Our research has focused on genome-wide analyses of transcriptional and post-transcriptional regulation in legume plants. Legumes are second only to Gramineae in their importance as crops; they are rich in protein content and have long been used for humans and animal consumption. Legumes are important contributors to biological nitrogen due to their ability to establish symbiosis with nitrogen-fixing soil bacteria (rhizobia). This relationship allows the legumes to grow under low or non-nitrogen fertilized media. Symbiotic nitrogen fixation has been a focus of research due to its economic and environmental importance [31]. Common bean (Phaseolus vulgaris) and soybean (Glycine max) are the most important legume crops worldwide. Common bean is the most important legume for human consumption as a source of proteins and micronutrients for millions of people, especially in Latin America and Africa where beans are important components of traditional diets [32]. Soybean is important worldwide as the dominant source of protein for animal feed and cooking oil [33]. These legumes are closely related and their evolutionary history makes them ideal models for genomic studies. Both the P. vulgaris and G. max genomes have been sequenced [3335]. These legume species are evolutionary closely related, having diverged only ~19.2 million years ago (MYA), and share a whole-genome duplication (WGD) event ~56.5 MYA. G. max experienced an independent WGD ~10 MYA [34]. Thus, they are also good models to analyze features related to polyploidization.

This work analyzes AS in P. vulgaris and G. max by identifying and characterizing seven different AS events types genome-wide. This includes the identification of the introns/exons affected by AS and their relative position in the gene. AS event conservation between these legumes helps to elucidate some important aspects of the different types of AS. This work increases our knowledge of AS in legumes and provides a platform for further investigation.

Results and discussion

AS identification

The characterization of AS events is a first step to understand the importance and prevalence of AS in plants. Four different types of AS events are the most frequently described in the literature: exon skipping (ES), where a whole exon is missed in comparison to the primary transcript; intron retention (IR), an intron is not spliced and is part of the mature mRNA; alternative donor (AD), the donor site, also known as 5′ splicing site, change in the mRNA isoform; and alternative acceptor (AA), where the 3′ splicing site is different. Based on a primary transcript three additional AS events can be described; alternative splicing sites (ASS), where both donor and acceptor sites change; new intron (NI), when a splicing site appears in a reported exon; and retained exon (RE), a new exon replaces a previously annotated intron in the mature mRNA. Schematic representations of these seven different type of AS events are presented in Fig. 1.
Fig. 1

AS events. The types of AS events identified in this work are show, all of these are based on a primary transcript. Transcripts affected by AS are highlighted with an asterisk on the right side of the drawing. Drawing by Illustrator for Biological Sequences [66]

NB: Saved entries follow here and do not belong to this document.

(** X4. For a pending tuple with at least two elements, the instance built
    from the [next_precursor] of the first instance has the second element,
    [P[1]], as its [curr_precursor] and the elements after it as its
    [next_precursor]. *)
Theorem second_becomes_current
    (x y : pyval) (rest : list pyval) (produced produced' : pyval) :
  ∃ self next self',
    Node.new (PyTuple (x :: y :: rest)) produced = Ok self ∧
    Node.attr "curr_precursor" self = Ok x ∧
    Node.attr "next_precursor" self = Ok next ∧
    Node.new next produced' = Ok self' ∧
    Node.attr "curr_precursor" self' = Ok y ∧
    Py.getitem (PyTuple (x :: y :: rest)) 1 = Ok y ∧
    Node.attr "next_precursor" self' = Ok (PyTuple rest).
Proof.
  eexists _, _, _.
  split; [apply new_tuple_cons |].
  split; [apply attr_run, open_node_curr |].
  split; [apply attr_run, open_node_next |].
  split; [apply new_tuple_cons |].
  split; [apply attr_run, open_node_curr |].
  split; [apply getitem_second | apply attr_run, open_node_next].
Qed.

(** X5. A [str] passed as the pending value is taken apart like a tuple:
    for a non-empty string, [curr_precursor] is its first character,
    [next_precursor] the rest of the string, and the instance is not
    solved; for the empty string the instance is solved, has no
    [next_precursor], and its [curr_precursor] is the empty tuple, not the
    empty string. *)
Theorem str_pending_splits (s : string) (produced : pyval) :
  ∃ self,
    Node.new (PyStr s) produced = Ok self ∧
    match s with
    | EmptyString =>
        Node.attr "curr_precursor" self = Ok (PyTuple []) ∧
        self !! "next_precursor" = None ∧
        value (Node.is_solved self) = Ok true
    | String c r =>
        Node.attr "curr_precursor" self = Ok (PyStr (String c EmptyString)) ∧
        Node.attr "next_precursor" self = Ok (PyStr r) ∧
        value (Node.is_solved self) = Ok false
    end.
Proof.
  destruct s as [| c r].
  - exists (solved_node (PyStr EmptyString) produced).
    split; [by rewrite new_unfold |].
    split; [apply attr_run, solved_node_curr |].
    split; [apply solved_node_next |].
    rewrite (is_solved_run _ (PyStr EmptyString)); [done |].
    apply (constructed_pending _ produced). by constructor.
  - assert (Hlen : Py.len (PyStr (String c r))
                   = Ok (Z.of_nat (S (String.length r)))) by done.
    assert (Hx : Py.getitem (PyStr (String c r)) 0
                 = Ok (PyStr (String c EmptyString))).
    { unfold Py.getitem. rewrite index_0; [done | simpl; lia]. }
    assert (Ht : Py.slice_from (PyStr (String c r)) 1 = Ok (PyStr r)).
    { unfold Py.slice_from. rewrite slice_start_1 by (simpl; lia).
      unfold Py.str_items.
      change (drop 1 (String.list_ascii_of_string (String c r)))
        with (String.list_ascii_of_string r).
      by rewrite String.string_of_list_ascii_of_string. }
    exists (open_node (PyStr (String c r)) produced
              (PyStr (String c EmptyString)) (PyStr r)).
    split.
    { rewrite new_unfold, Hlen. unfold mbind at 1, result_bind at 1.
      replace (Z.of_nat (S (String.length r)) =? 0) with false
        by (symmetry; apply Z.eqb_neq; lia).
      by rewrite Hx, Ht. }
    split; [apply attr_run, open_node_curr |].
    split; [apply attr_run, open_node_next |].
    rewrite (is_solved_run _ (PyStr (String c r))), Hlen.
    + simpl. by replace (Z.of_nat (S (String.length r)) =? 0) with false
        by (symmetry; apply Z.eqb_neq; lia).
    + unfold open_node. rewrite !lookup_insert_ne by done. apply inputs_pending.
Qed.

(** X6. [__init__] run on any instance writes only the attributes
    [precursors_to_expand], [new_precursors], [curr_precursor] and
    [next_precursor]: every other attribute is afterwards what it was.
    With a pending value of length 0 it does not write [next_precursor]
    either, so one that was there before stays. *)
Theorem init_frame (pending produced : pyval) (o o' : obj) (name : string) :
  Node.__init__ pending produced o = Ok ((), o') →
  o' !! "precursors_to_expand" = Some pending ∧
  o' !! "new_precursors" = Some produced ∧
  (name ≠ "precursors_to_expand" → name ≠ "new_precursors" →
   name ≠ "curr_precursor" → name ≠ "next_precursor" →
   o' !! name = o !! name) ∧
  (Py.len pending = Ok 0 → o' !! "next_precursor" = o !! "next_precursor").
Proof.
  rewrite init_unfold. unfold mbind, result_bind.
  destruct (Py.len pending) as [n|] eqn:Hlen; [|done].
  cbv zeta. destruct (n =? 0) eqn:Hn.
  - intros [= <-]. split_and!.
    + rewrite !lookup_insert_ne by done. apply lookup_insert_eq.
    + rewrite lookup_insert_ne by done. apply lookup_insert_eq.
    + intros. by rewrite !lookup_insert_ne by done.
    + intros _. by rewrite !lookup_insert_ne by done.
  - destruct (Py.getitem pending 0) as [x|]; [|done].
    destruct (Py.slice_from pending 1) as [t|]; [|done].
    intros [= <-]. split_and!.
    + rewrite !lookup_insert_ne by done. apply lookup_insert_eq.
    + rewrite !lookup_insert_ne by done. apply lookup_insert_eq.
    + intros. by rewrite !lookup_insert_ne by done.
    + intros [= ->]. done.
Qed.
(** * PathwayDB: storage engine, TTL sweeper, analysis engine and
      command dispatcher, embedded from the Go sources.

    The Badger key-value store is modelled as a finite map from keys to
    entries; every entry carries the optional engine-level expiry that
    [setWithTTL] attaches.  Prefix iteration returns the live entries in
    ascending byte order of their keys.  Wall-clock time is an integer
    number of seconds since the Unix epoch (the resolution of RFC3339 and
    of Badger's expiry), and every operation runs at one instant [now]. *)

From Stdlib Require Import ZArith String Ascii List Lia.
From stdpp Require Import gmap strings list fin_maps sorting.

Open Scope string_scope.
Open Scope Z_scope.

(** ** Go strings *)

Module GoStrings.

(** [strings.Split(s, sep)] for a one-byte separator. *)
Fixpoint Split (sep : ascii) (s : string) : list string :=
  match s with
  | EmptyString => [EmptyString]
  | String c r =>
      if Ascii.eqb c sep then EmptyString :: Split sep r
      else match Split sep r with
           | [] => [String c EmptyString]
           | h :: t => String c h :: t
           end
  end.

(** [strings.HasPrefix(s, p)]. *)
Definition HasPrefix (s p : string) : bool := String.prefix p s.

(** [s[n:]] and [s[:n]]. *)
Fixpoint drop (n : nat) (s : string) : string :=
  match n, s with
  | O, _ => s
  | S n', String _ r => drop n' r
  | S _, EmptyString => EmptyString
  end.
(** * confusing: the structural decoder, its key normalizers and its sources

    A shallow embedding of the Go package [confusing] (normalizer.go,
    util.go, source.go, map.go, env.go) and the properties of its
    specification.

    Conventions of the embedding.
    - A Go [string] is a [string] of bytes.  [strings.ToLower],
      [strings.ToUpper], [unicode.ToLower] and [strings.TrimSpace] act on
      the ASCII characters and leave every other byte as it is.
    - A pure function that can panic returns [option]: [None] is the
      panic.  A Go pair [(T, error)] is a [result]: [Ok v], [Err e], or
      [Panic].
    - The values [reflect] handles are explicit: a [type] for a
      [reflect.Type], a [value] for the [reflect.Value] of a source, a
      [Ptr] into a [Store] for the [reflect.Value] of a target.  The
      store holds the destination cells, the destination maps, which are
      shared by reference, and the [keyInitialized] variables the
      closures of the queue capture.
    - The two decoding loops take fuel; a result [None] means that the
      fuel ran out before the loop ended.
    - The mutable registry [sourceConventions] and the process environment
      are fields of a [World]; the functions of the standard library the
      decoder calls ([strconv.Atoi], [strconv.ParseFloat], the JSON
      parser) are fields of it too.  A [ReadConfig] method is user code:
      a function of the declarations [Decls]. *)

From Stdlib Require Import ZArith Lia Ascii String List Bool SpecFloat.
From stdpp Require Import base option list gmap strings.
(** * The shop's data-access layer (src/db.ts)

    A shallow embedding of the [DB] object of [src/db.ts] and the proofs of
    its specified properties.

    Conventions of the embedding.
    - A JavaScript array is a [list]; [find]/[findIndex] are stdpp's
      [list_find], which returns the first index whose element satisfies the
      predicate together with that element.  The index plays the role of the
      object reference that [find] yields: a field assignment through the
      reference is an [alter] (or an insert) at that index.
    - [localStorage] holds one key.  Its value is kept as the document that
      [JSON.parse] yields for the stored string; [JSON.stringify] followed by
      [JSON.parse] is the identity on documents of the declared types, and
      every call re-parses, so no object is shared between two calls.
    - [number] is [Z]: credits, prices and amounts are whole numbers.  The
      source's numbers are binary64 values; on whole numbers of magnitude at
      most 2^53 whose sum or difference is one too, their [+] and [-] are
      those of [Z], beyond that the source rounds.  A statement whose subject
      is the value of a sum or a difference is made under that proviso
      ([exact]); comparisons, frames and counts need none.
    - [Math.random().toString(36).substring(7)] and [Date.now()] are inputs
      of the operations that call them. *)

From Stdlib Require Import ZArith.
From stdpp Require Import base tactics option list strings.

Local Open Scope string_scope.
Local Open Scope list_scope.
Local Open Scope nat_scope.

(** ** Data model *)

(** Modelled from the spec: [./types] is not part of the sources; the
    enumerations are those of the spec's section on external interfaces. *)
Inductive UserRole := USER | ADMIN.
Inductive ItemType := INSTANT | SEQUENTIAL.
Inductive TransactionStatus := PENDING | APPROVED | REJECTED.
Inductive TicketStatus := OPEN | CLOSED.

#[global] Instance UserRole_eq_dec : EqDecision UserRole.
Proof. solve_decision. Defined.
#[global] Instance ItemType_eq_dec : EqDecision ItemType.
Proof. solve_decision. Defined.
#[global] Instance TransactionStatus_eq_dec : EqDecision TransactionStatus.
Proof. solve_decision. Defined.
#[global] Instance TicketStatus_eq_dec : EqDecision TicketStatus.
Proof. solve_decision. Defined.

(** Modelled from the spec: the record types of [./types], with the
    attributes of the spec's data model table.  Optional fields of the source
    ([item.content || ''], [item.sequentialItems?.find]) are [option]s. *)
Module User.
Record t := mk { id : string; role : UserRole; credits : Z }.
(** [user.credits += amount] and [user.credits -= amount], on whole numbers
    in the range where the source's arithmetic is exact. *)
Definition addCredits (amount : Z) (u : t) : t :=
  mk (id u) (role u) (credits u + amount).
Definition subCredits (amount : Z) (u : t) : t :=
  mk (id u) (role u) (credits u - amount).
End User.

Module SequentialItem.
Record t := mk { content : string; isDelivered : bool }.
Definition deliver (si : t) : t := mk (content si) true.
End SequentialItem.

Module Item.
Record t := mk {
  id : string;
  name : string;
  price : Z;
  type : ItemType;
  content : option string;
  sequentialItems : option (list SequentialItem.t);
  deliveredCount : Z
}.
Definition withStock (units : list SequentialItem.t) (count : Z) (i : t) : t :=
  mk (id i) (name i) (price i) (type i) (content i) (Some units) count.
End Item.

Module Purchase.
Record t := mk {
  id : string;
  userId : string;
  itemId : string;
  itemName : string;
  contentDelivered : string;
  timestamp : Z;
  price : Z
}.
End Purchase.

Module Transaction.
Record t := mk { id : string; userId : string; amount : Z; status : TransactionStatus }.
Definition withStatus (st : TransactionStatus) (tx : t) : t :=
  mk (id tx) (userId tx) (amount tx) st.
End Transaction.

Module RedeemCode.
Record t := mk { code : string; amount : Z; isUsed : bool }.
Definition use (c : t) : t := mk (code c) (amount c) true.
End RedeemCode.

Module TicketMessage.
Record t := mk { content : string; sender : string; timestamp : Z }.
End TicketMessage.

Module Ticket.
Record t := mk {
  id : string;
  messages : list TicketMessage.t;
  status : TicketStatus;
  lastUpdated : Z
}.
Definition pushMessage (m : TicketMessage.t) (now : Z) (tk : t) : t :=
  mk (id tk) (messages tk ++ [m]) (status tk) now.
Definition close (now : Z) (tk : t) : t :=
  mk (id tk) (messages tk) CLOSED now.
End Ticket.

(** [interface DBState] *)
Record DBState := mkDBState {
  users : list User.t;
  items : list Item.t;
  purchases : list Purchase.t;
  transactions : list Transaction.t;
  redeemCodes : list RedeemCode.t;
  tickets : list Ticket.t
}.

Definition withUsers (l : list User.t) (st : DBState) : DBState :=
  mkDBState l (items st) (purchases st) (transactions st) (redeemCodes st) (tickets st).
Definition withItems (l : list Item.t) (st : DBState) : DBState :=
  mkDBState (users st) l (purchases st) (transactions st) (redeemCodes st) (tickets st).
Definition withPurchases (l : list Purchase.t) (st : DBState) : DBState :=
  mkDBState (users st) (items st) l (transactions st) (redeemCodes st) (tickets st).
Definition withTransactions (l : list Transaction.t) (st : DBState) : DBState :=
  mkDBState (users st) (items st) (purchases st) l (redeemCodes st) (tickets st).
Definition withRedeemCodes (l : list RedeemCode.t) (st : DBState) : DBState :=
  mkDBState (users st) (items st) (purchases st) (transactions st) l (tickets st).
Definition withTickets (l : list Ticket.t) (st : DBState) : DBState :=
  mkDBState (users st) (items st) (purchases st) (transactions st) (redeemCodes st) l.

(** ** The backing medium *)

(** [localStorage] restricted to [STORAGE_KEY]: the stored document, if the
    key is present, and the number of [setItem] calls made so far, which is
    what makes a write that stores an equal document observable. *)
Record LocalStorage := mkLocalStorage {
  stored : option DBState;
  setItemCalls : nat
}.

(** Operations run against the backing medium. *)
Definition IO (A : Type) : Type := LocalStorage → A * LocalStorage.

#[global] Instance IO_ret : MRet IO := λ A x ls, (x, ls).
#[global] Instance IO_bind : MBind IO := λ A B f m ls,
  let '(x, ls') := m ls in f x ls'.

Definition getItem : IO (option DBState) := λ ls, (stored ls, ls).
Definition setItem (doc : DBState) : IO unit :=
  λ ls, (tt, mkLocalStorage (Some doc) (S (setItemCalls ls))).

(** The value an operation returns and the medium it leaves. *)
Definition result {A} (m : IO A) (ls : LocalStorage) : A := fst (m ls).
Definition after {A} (m : IO A) (ls : LocalStorage) : LocalStorage := snd (m ls).

Definition emptyState : DBState := mkDBState [] [] [] [] [] [].

(** [getInitialState], lines 19-30. *)
Definition getInitialState : IO DBState :=
  stored ← getItem;
  match stored with
  | Some doc => mret doc
  | None => mret emptyState
  end.

(** [saveState], lines 32-34. *)
Definition saveState (state : DBState) : IO unit := setItem state.

(** The result objects [{ success, content?, error? }] and
    [{ success, amount?, error? }]. *)
Record PurchaseResult := mkPurchaseResult {
  p_success : bool;
  p_content : option string;
  p_error : option string
}.

Record RedeemResult := mkRedeemResult {
  r_success : bool;
  r_amount : option Z;
  r_error : option string
}.

Record VerifyResult := mkVerifyResult {
  v_success : bool;
  v_error : option string
}.

(** ** The [DB] object *)
Module DB.

(** Users *)
Definition getUsers : IO (list User.t) :=
  state ← getInitialState; mret (users state).

Definition addUser (user : User.t) : IO unit :=
  state ← getInitialState;
  saveState (withUsers (users state ++ [user]) state).

Definition verifyUser (token : string) : VerifyResult :=
  if decide (0 < String.length token)
  then mkVerifyResult true None
  else mkVerifyResult false (Some "Invalid or expired verification token").

Definition updateUserCredits (userId : string) (amount : Z) : IO unit :=
  state ← getInitialState;
  match list_find (λ u, User.id u = userId) (users state) with
  | Some (ui, _) =>
      saveState (withUsers (alter (User.addCredits amount) ui (users state)) state)
  | None => saveState state
  end.

(** Items *)
Definition getItems : IO (list Item.t) :=
  state ← getInitialState; mret (items state).

Definition addItem (item : Item.t) : IO unit :=
  state ← getInitialState;
  saveState (withItems (items state ++ [item]) state).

AS events were called when an exon-exon junction of a gene showed evidence for two or more splicing alternatives. The short length of RNA-seq sequences used for analysis allows the identification of AS events, but excludes the possibility of identifying whole isoforms; thus, alternative transcription start site, alternative polyadenylation site, translation start site and trans-splicing were not analysed.

Both the P. vulgaris and the G. max genome annotations [33, 34] include gene isoforms produced by AS in ~10 and ~23% of their genes, respectively. However, this is not consistent with reports that show higher proportions of AS genes in other plants [1827, 36, 37]. The most frequent AS event reported for both legume genomes is AA, followed by AD and ES. In P. vulgaris the order of frequency following the first three events is IR, RE and NI and in G. max it is RE, NI and IR. The least frequent AS event reported for both plants is ASS (Additional file 1). Again, these results are not consistent with the AS profiles reported for other plants where IR the most common AS event, followed by AA and AD, and ES being the least common [7, 8, 36, 37]. These results suggest that the current annotation lacks a comprehensive identification of AS isoforms in these two legume species.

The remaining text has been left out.